« Je suis
née contente à Oraibi, ancien village Hopi perché sur un haut plateau d'Arizona ». Voilà la première phrase du roman de Bérengère Cournut, dont j'avais déjà lu l'excellent «
de pierre et d'os » en 2020. Nous étions alors parmi les Inuits, et l'héroïne luttait pour sa survie lorsque la banquise s'était fracturée et qu'elle avait été séparée de sa famille.
Tayatitaawa, elle, née en Arizona au début du siècle dernier sans doute – on n'aura pas plus de repère temporel que dans ses autres récits. Mais qu'importe, parce que Bérengère ne souhaite pas jouer les anthropologues, même si son récit s'appuie sur un gros de travail de recherche. Non, nous ne sommes pas dans « Tristes Tropiques », même si on peut trouver des similitudes dans le regard posé par le célèbre anthropologue : ici pas de misérabilisme ni de nombrilisme occidental, mais au contraire un récit profond, empreint d'humanité, sur l'histoire de cette jeune fille qui va perdre son père et partir à la découverte de ses origines paternelles pour mieux comprendre son présent.

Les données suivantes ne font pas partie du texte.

Lemma upsert_admin p c x mut c' :
  args_typed x -> upsert_spoke_asset p c x mut = Ok c' -> admin_step c c'.
Proof using.
  intros (T1 & T2 & T3 & T4) H. unfold upsert_spoke_asset in H.
  apply rbind_Ok in H as (u1 & Hr & H). apply rbind_Ok in H as (u2 & Hf & H).
  apply rbind_Ok in H as (u3 & _ & H). apply rbind_Ok in H as (st & _ & H).
  do 5 apply rbind_Ok in H as (? & _ & H). apply rbind_Ok in H as (c1 & Hc1 & H). injection H as <-.
  unfold validate_risk_bounds in Hr. apply rbind_Ok in Hr as (u4 & Hr & _).
  apply require_Ok in Hr. apply require_Ok in Hf. b2p.
  etransitivity; [|apply publish_admin].
  etransitivity; [apply (listing_admin _ (aa_spoke_id x)
    (mkHubAssetKey (aa_hub_id x) (aa_asset x)) (config_of_args x))|].
  - assert (BPS <= u32_max) by zconst. unfold config_ok. simpl. lia.
  - match type of Hc1 with (if ?b then _ else _) = _ => destruct b end.
    + exact (bump_admin _ _ _ _ Hc1).
    + by injection Hc1 as <-.
Qed.

Lemma flags_admin c sp h cfg x y z c' :
  Store.get_spoke_asset c sp h = Some cfg -> listings_ok c ->
  write_spoke_asset_flags c sp h cfg x y z = Ok c' -> admin_step c c'.
Proof using.
  intros Hg Hl H. unfold write_spoke_asset_flags in H. apply rbind_Ok in H as (c1 & Hc1 & H).
  injection H as <-. etransitivity; [|apply publish_admin].
  etransitivity; [|by eapply bump_admin]. apply listing_admin. exact (Hl _ _ _ Hg).
Qed.

Lemma set_flags_admin c sp h x y z c' :
  listings_ok c -> set_spoke_asset_flags c sp h x y z = Ok c' -> admin_step c c'.
Proof using.
  intros Hl H. unfold set_spoke_asset_flags in H. apply rbind_Ok in H as (cfg & Hg & H).
  do 2 apply rbind_Ok in H as (? & _ & H). apply of_option_Ok in Hg. by eapply flags_admin.
Qed.

Lemma relax_flags_admin c sp h e x y z c' :
  listings_ok c -> relax_spoke_asset_flags c sp h e x y z = Ok c' -> admin_step c c'.
Proof using.
  intros Hl H. unfold relax_spoke_asset_flags in H. apply rbind_Ok in H as (cfg & Hg & H).
  apply rbind_Ok in H as (? & _ & H). apply of_option_Ok in Hg. by eapply flags_admin.
Qed.

Lemma remove_asset_admin c h sp c' : remove_asset_from_spoke c h sp = Ok c' -> admin_step c c'.
Proof using.
  intros H. unfold remove_asset_from_spoke in H. do 2 apply rbind_Ok in H as (? & _ & H).
  injection H as <-. etransitivity; [|apply publish_admin]. split; try done.
  intros Hl sp' h' cfg'. unfold Store.get_spoke_asset. simpl.
  intros Hg. apply lookup_delete_Some in Hg as [_ Hg]. by apply (Hl sp' h').
Qed.

Lemma add_spoke_admin c id c' : add_spoke c = Ok (id, c') -> admin_step c c'.
Proof using.
  intros H. unfold add_spoke in H. apply rbind_Ok in H as ([i c1] & H1 & H).
  injection H as <- <-. unfold increment_spoke_id in H1. apply rbind_Ok in H1 as (n & _ & H1).
  injection H1 as <- <-. etransitivity; [|apply publish_admin].
  etransitivity; [|by apply registry_admin]. by apply instance_admin.
Qed.
Record RelaxSpokeAssetFlagsArgs : Type := mkRelaxSpokeAssetFlagsArgs {
  rx_spoke_id : Z;
  rx_hub_asset : HubAssetKey;
  rx_expected_epoch : Z;
  rx_paused : bool;
  rx_frozen : bool;
  rx_no_seize : bool
}.

Record CreatePoolArgs : Type := mkCreatePoolArgs {
  cp_hub_id : Z;
  cp_asset : Address;
  cp_params : MarketParamsRaw
}.

Record UpgradePoolParamsArgs : Type := mkUpgradePoolParamsArgs {
  up_hub_asset : HubAssetKey;
  up_params : InterestRateModel
}.

Record DeployPositionNftArgs : Type := mkDeployPositionNftArgs {
  dn_wasm_hash : Hash;
  dn_uri : list N;
  dn_name : list N;
  dn_symbol : list N
}.

Record TransferOwnershipArgs : Type := mkTransferOwnershipArgs {
  to_new_owner : Address;
  to_live_until_ledger : Z
}.

Record ConfigureAssetOracleArgs : Type := mkConfigureAssetOracleArgs {
  co_key : PriceKey;
  co_oracle : AssetOracle
}.

Record EditToleranceArgs : Type := mkEditToleranceArgs {
  et_key : PriceKey;
  et_tolerance : Z
}.

Record SpokeLiquidationCurveArgs : Type := mkSpokeLiquidationCurveArgs {
  lc_spoke_id : Z;
  lc_target_hf_wad : Z;
  lc_hf_for_max_bonus_wad : Z;
  lc_liquidation_bonus_factor_bps : Z
}.

Record RoleArgs : Type := mkRoleArgs {
  ro_account : Address;
  ro_role : Symbol
}.

Inductive AdminOperation : Type :=
| SetSwapAggregator (a : Address)
| SetPriceAggregator (a : Address)
| SetAccumulator (a : Address)
| SetPositionLimits (limits : Risk.PositionLimits)
| SetMinBorrowCollateralUsd (floor_wad : Z)
| CreateHub
| AddSpoke
| RemoveSpoke (id : Z)
| AddAssetToSpoke (args : SpokeAssetArgs)
| EditAssetInSpoke (args : SpokeAssetArgs)
| RemoveAssetFromSpoke (args : RemoveAssetFromSpokeArgs)
| ApproveBlendPool (pool : Address)
| RevokeBlendPool (pool : Address)
| CreateLiquidityPool (args : CreatePoolArgs)
| UpgradeLiquidityPoolParams (args : UpgradePoolParamsArgs)
| DeployPool (hash : Hash)
| DeployPositionNft (args : DeployPositionNftArgs)
| UpgradePool (hash : Hash)
| UpgradePositionNft (hash : Hash)
| UpgradePriceAggregator (hash : Hash)
| SetPositionManager (manager : Address) (is_active : bool)
| UpgradeController (hash : Hash)
| MigrateController (version : Z)
| TransferCtrlOwnership (args : TransferOwnershipArgs)
| EditOracleTolerance (args : EditToleranceArgs)
| SetSpokeLiquidationCurve (args : SpokeLiquidationCurveArgs)
| ForceSocializeBadDebt (account_id : Z)
| Unpause
| UpgradeGov (hash : Hash)
| UpdateGovDelay (new_delay : Z)
| GrantGovRole (args : RoleArgs)
| RevokeGovRole (args : RoleArgs)
| TransferGovOwnership (args : TransferOwnershipArgs)
| ConfigureAssetOracle (args : ConfigureAssetOracleArgs)
| RelaxSpokeAssetFlags (args : RelaxSpokeAssetFlagsArgs).

(** ** Encoded calls

    [Val], one constructor per type that [into_val] encodes. *)

Inductive Val : Type :=
| VVoid
| VAddress (a : Address)
| VU32 (n : Z)
| VU64 (n : Z)
| VI128 (n : Z)
| VBool (b : bool)
| VHash (h : Hash)
| VString (s : list N)
| VSymbol (s : Symbol)
| VAddresses (l : list Address)
| VPositionLimits (l : Risk.PositionLimits)
| VSpokeAssetArgs (args : SpokeAssetArgs)
| VHubAssetKey (h : HubAssetKey)
| VMarketParams (p : MarketParamsRaw)
| VRateModel (m : InterestRateModel)
| VPriceKey (k : PriceKey)
| VAssetOracle (o : AssetOracle)
| VTolerance (t : OracleTolerance).

(** [stellar_governance::timelock::Operation], as the contract fills it. *)
Record Operation : Type := mkOperation {
  op_target : Address;
  op_function : Symbol;
  op_args : list Val;
  op_predecessor : Hash;
  op_salt : Hash
}.

Record GovEnv : Type := mkGovEnv {
  ledger_sequence : Z;
  gov_address : Address;
  gov_authorized : Address -> bool
}.

(** ** Libraries *)

(** [stellar_access]: the owner, the admin, their pending successors, and roles.  The members
    of a role are listed by [get_role_member]. *)
Class AccessLib : Type := {
  Access : Type;
  no_access : Access;
  get_owner : Access -> option Address;
  set_owner : Access -> Address -> res Access;
  get_admin : Access -> option Address;
  set_admin : Access -> Address -> res Access;
  put_admin : Access -> Address -> Access;
  drop_pending_admin : Access -> Access;
  transfer_owner_role : GovEnv -> Access -> Address -> Z -> res Access;
  transfer_admin_role : GovEnv -> Access -> Address -> Z -> res Access;
  lib_accept_ownership : GovEnv -> Access -> res Access;
  role_members : Access -> Symbol -> list Address;
  grant_role_no_auth : Access -> Address -> Symbol -> Access;
  revoke_role_no_auth : Access -> Address -> Symbol -> res Access
}.

(** What the library documents.  Granting adds one member, revoking removes a member and
    moves at most later ones; ownership passes to the pending owner who authorises it. *)
Class AccessLaws `{AccessLib} : Prop := {
  al_empty : get_owner no_access = None /\ forall r, role_members no_access r = [];
  al_set_owner : forall l a l', set_owner l a = Ok l' ->
    get_owner l' = Some a /\ forall r, role_members l' r = role_members l r;
  al_admin : forall l a l', set_admin l a = Ok l' ->
    get_owner l' = get_owner l /\ forall r, role_members l' r = role_members l r;
  al_put_admin : forall l a, get_owner (put_admin l a) = get_owner l
    /\ forall r, role_members (put_admin l a) r = role_members l r;
  al_drop_pending : forall l, get_owner (drop_pending_admin l) = get_owner l
    /\ forall r, role_members (drop_pending_admin l) r = role_members l r;
  al_transfer_owner : forall env l a n l', transfer_owner_role env l a n = Ok l' ->
    get_owner l' = get_owner l /\ forall r, role_members l' r = role_members l r;
  al_transfer_admin : forall env l a n l', transfer_admin_role env l a n = Ok l' ->
    get_owner l' = get_owner l /\ forall r, role_members l' r = role_members l r;
  al_accept : forall env l l', lib_accept_ownership env l = Ok l' ->
    (exists a, get_owner l' = Some a /\ gov_authorized env a = true)
    /\ forall r, role_members l' r = role_members l r;
  al_nodup : forall l r, NoDup (role_members l r);
  al_grant : forall l a r, get_owner (grant_role_no_auth l a r) = get_owner l
    /\ forall x r', x ∈ role_members (grant_role_no_auth l a r) r' <->
         x ∈ role_members l r' \/ (x = a /\ r' = r);
  al_revoke : forall l a r l', revoke_role_no_auth l a r = Ok l' ->
    a ∈ role_members l r /\ get_owner l' = get_owner l
    /\ (forall x r', x ∈ role_members l' r' <-> x ∈ role_members l r' /\ ~ (x = a /\ r' = r))
    /\ forall i j, role_members l r !! i = Some a -> (j < i)%nat ->
         role_members l' r !! j = role_members l r !! j;
  al_revoke_held : forall l a r, a ∈ role_members l r -> exists l', revoke_role_no_auth l a r = Ok l'
}.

On y croisera un grand frère qui pratique des rites étranges – et on se demandera en famille s'il n'est pas apparenté à une forme de sorcellerie, et on soignera un mal de dos chronique par un voyage onirique au pays des morts, d'où l'héroïne reviendra transformée.
« Celle-qui-salue-le Soleil-en-riant » - c'est la traduction de Tayatitaawa - vit en pleine harmonie avec les éléments qui l'entoure : la lumière, la nuit, les esprits, les animaux et les hommes, tout participe d'une même unité. La famille remplit sa fonction d'éducation, et toutes les générations ont leur place et leur rôle.
On pense à «
Mille femmes blanches » de
Jim Fergus pour le sentiment de sérénité qui se dégage de la vie au sein du clan. On suit avec plaisir l'initiation de Tayatitaawa à la vie d'adulte, jusqu'à la rencontre finale avec un homme blanc, dont elle parle un peu la langue, et avec qui elle partagera un secret enfoui au moment de la mort de son père.
Je recommande cette lecture dépaysante qui fait beaucoup de bien. Et pour clore le récit, une sélection de photographies magnifiques prises à Oraibi et ses environs, autour de 1900, permettent de mettre des images sur cette fable d'un autre temps.
Bravo encore à Bérangère Cournut qui sait nous transporter loin bien loin de nos civilisations occidentales – un dépaysement salvateur en période de confinement.